Please say how many lines in the records below contain the word "Definition", giving the number alone.

------ Material provided ------

(** An archival mark outlives a failed archival check: when the response meets the expectations
    of the check but matches a known error, the check fails and the mark is left as it is, on the
    endpoint and on the suppliers the outcome is passed on to. *)
Theorem archival_mark_survives env serviceID addr sibling check sa l rs sg e k v t :
  switched_on (hcc_Enabled check) = true -> meets_expectations check rs = true ->
  detectKnownErrors (hcc_ErrorDetection check) (last_status rs) (last_body rs) = Some (sg, e) ->
  let '(o, es) := ExecuteCheckViaProtocol env serviceID addr check sa l (ProbeAnswered rs) in
  is_Some (co_err o) /\ ArchivalSet k v t ∉ es ++ fan_outcome env serviceID sibling o.
Proof.
  intros On Me De. unfold ExecuteCheckViaProtocol. rewrite On. cbn [negb].
  fold (meets_expectations check rs). fold (last_status rs). fold (last_body rs).
  assert (Fan : forall err st b, ArchivalSet k v t ∉ fan_outcome env serviceID sibling (failed_outcome check l err st b false)).
  { intros err st b. unfold fan_outcome. cbn [co_archivalResolved failed_outcome co_check co_err co_latency co_body co_httpStatus].
    rewrite !elem_of_app. intros [I|[I|I]]; [by apply no_mark_recorded in I| |set_solver].
    destruct (b =? "")%string; [set_solver|by apply no_mark_observed in I]. }
  destruct (ShouldRetry _); [split; [by eexists|]; rewrite elem_of_app; intros [I|I]; [set_solver|by apply Fan in I]|].
  rewrite Me. cbn [negb]. unfold judge_response. rewrite De.
  destruct (if _ && _ then _ else _); (split; [by eexists|]); rewrite app_nil_r; cbn; intros [I|[I|I]%elem_of_app]%elem_of_cons;
    (done || by apply no_mark_observed in I || by apply Fan in I).
Qed.

(** ** Signals of known errors *)

Definition forget_signals (ed : ErrorDetection) : ErrorDetection :=
  mkErrorDetection (map (fun c => mkErrorStatusCode (esc_Code c) "") (ed_StatusCodes ed))
    (map (fun p => mkErrorPattern (erp_Pattern p) "") (ed_ResponsePatterns ed))
    (map (fun c => mkJSONRPCErrorCode (jec_Code c) "") (ed_JSONRPCErrorCodes ed)).

Definition with_detection (c : HealthCheckConfig) (ed : option ErrorDetection) : HealthCheckConfig :=
  mkHealthCheck (hcc_Name c) (hcc_Type c) (hcc_Enabled c) (hcc_Method c) (hcc_Path c) (hcc_Headers c) (hcc_Body c)
    (hcc_ExpectedStatusCode c) (hcc_ExpectedResponseContains c) ed (hcc_Timeout c) (hcc_Archival c) (hcc_SyncCheck c) (hcc_ReputationSignal c).

Lemma find_map {A B} (f : A -> B) (p : B -> bool) (l : list A) : List.find p (map f l) = f <$> List.find (fun x => p (f x)) l.
Proof. induction l as [|x l IH]; [done|]. cbn. destruct (p (f x)); [done|exact IH]. Qed.

Lemma detect_forget ed st b : snd <$> detectKnownErrors (Some (forget_signals ed)) st b = snd <$> detectKnownErrors (Some ed) st b.
Proof.
  unfold detectKnownErrors, forget_signals. cbn [ed_StatusCodes ed_ResponsePatterns ed_JSONRPCErrorCodes]. rewrite !find_map. cbn.
  destruct (List.find _ (ed_StatusCodes ed)); [done|]. cbn. destruct (List.find _ (ed_ResponsePatterns ed)); [done|]. cbn.
  destruct (response_error_code b); [|done]. rewrite find_map. cbn. by destruct (List.find _ (ed_JSONRPCErrorCodes ed)).
Qed.

(** The context after the responses; the error detection plays no part in it. *)
Definition answered_context (check : HealthCheckConfig) (rs : list relay_response) : HealthCheckQoSContext :=
  fold_left (fun hc r => health_UpdateWithResponse hc (rr_body r) (rr_HTTPStatusCode r)) rs (NewHealthCheckQoSContext check).

Lemma context_detection ed check rs :
  let c := answered_context check rs in let c' := answered_context (with_detection check ed) rs in
  hq_responseReceived c' = hq_responseReceived c /\ hq_responseSuccess c' = hq_responseSuccess c /\ hq_responseError c' = hq_responseError c.
Proof.
  unfold answered_context. set (step := fun hc r => _).
  assert (G : forall c c', hq_checkConfig c' = with_detection (hq_checkConfig c) ed ->
    hq_responseReceived c' = hq_responseReceived c /\ hq_responseSuccess c' = hq_responseSuccess c /\ hq_responseError c' = hq_responseError c ->
    let f := fold_left step rs c in let f' := fold_left step rs c' in
    hq_responseReceived f' = hq_responseReceived f /\ hq_responseSuccess f' = hq_responseSuccess f /\ hq_responseError f' = hq_responseError f).
  { induction rs as [|r rs IH]; intros c c' E1 E2; cbn; [done|].
    apply IH; unfold step, health_UpdateWithResponse; rewrite E1; cbn;
      destruct (negb _ && negb _); cbn; try done; by destruct (negb _ && negb _). }
  by apply G.
Qed.

(** What the run of a check leaves behind, with the signal of its result. *)
Definition check_effects (env : probe_env) (serviceID : string) (addr : EndpointAddr) (check : HealthCheckConfig) (sa : Z) (l : Duration) (p : probe_result)
  : list probe_effect :=
  let '(o, es) := ExecuteCheckViaProtocol env serviceID addr check sa l p in
  es ++ recordCheckResult env serviceID addr check (co_err o) (co_latency o).

(** The reputation signals of the known errors are never sent: replacing every signal of a check's
    error_detection section by the empty one changes nothing of what any run of the check leaves
    behind; the signal of the check itself is recorded instead. *)
Theorem detection_signals_unused env serviceID addr check ed sa l p :
  check_effects env serviceID addr (with_detection check (Some (forget_signals ed))) sa l p =
  check_effects env serviceID addr (with_detection check (Some ed)) sa l p.
Proof.
  unfold check_effects, ExecuteCheckViaProtocol. cbn [hcc_Enabled with_detection]. destruct (switched_on (hcc_Enabled check)); cbn [negb]; [|done].
  destruct p as [e|e|rs]; [done|done|].
  fold (answered_context (with_detection check (Some (forget_signals ed))) rs). fold (answered_context (with_detection check (Some ed)) rs).
  unfold health_IsSuccess. destruct (context_detection (Some (forget_signals ed)) check rs) as (-> & -> & ->).
  destruct (context_detection (Some ed) check rs) as (-> & -> & ->).
  change (buildServicePayload (with_detection check (Some (forget_signals ed)))) with (buildServicePayload (with_detection check (Some ed))).
  fold (last_status rs). fold (last_body rs). destruct (ShouldRetry _); [done|]. destruct (_ && _); cbn [negb].
  - unfold judge_response. cbn [hcc_SyncCheck hcc_ErrorDetection hcc_Archival with_detection].
    pose proof (detect_forget ed (last_status rs) (last_body rs)) as D.
    destruct (if _ && _ then _ else _); try done.
    all: destruct (detectKnownErrors (Some (forget_signals ed)) _ _) as [[s1 e1]|], (detectKnownErrors (Some ed) _ _) as [[s2 e2]|];
      cbn in D; try done; by injection D as ->.
  - done.
Qed.
End Check.
(* ===== verification/ServiceConfigProps.v ===== *)
(** * What the unified service configuration guarantees

    Reading merged settings is repeatable although it completes the stored sections; hydrated
    defaults leave no setting open; validated routes are unambiguous up to one overlap.  Against
    its documentation, a profile given by thresholds alone earns fast responses nothing. *)

From S2P Require Import Prelude GoStrings Utf8 Float64 Rounding RepKey Signals Score RepConfig RepStorage RepService Json RpcDetect Leader HealthConfig Heuristic RelayPolicy ServiceConfig.
From Stdlib Require Import ZArith Lia Bool Ascii String.
From stdpp Require Import base gmap strings fin_maps list.

Open Scope string_scope.
Open Scope Z_scope.
Open Scope list_scope.

(** ** Completing twice is completing once *)

Lemma or_else_idem {A} (x d : option A) : or_else (or_else x d) d = or_else x d.
Proof. by destruct x, d. Qed.
Lemma or_empty_idem x d : or_empty (or_empty x d) d = or_empty x d.
Proof. unfold or_empty. destruct (x =? "")%string eqn:E; [|by rewrite E]. by destruct (d =? "")%string. Qed.
Lemma if_then_idem {A} (test : A -> bool) (x d : A) :
  let y := if test x then d else x in (if test y then d else y) = y.
Proof. cbn. destruct (test x) eqn:E; [by destruct (test d)|by rewrite E]. Qed.
Create Rewrite HintDb config.
Create HintDb config discriminated.
#[local] Hint Rewrite @or_else_idem or_empty_idem : config.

------

Solved problem: 4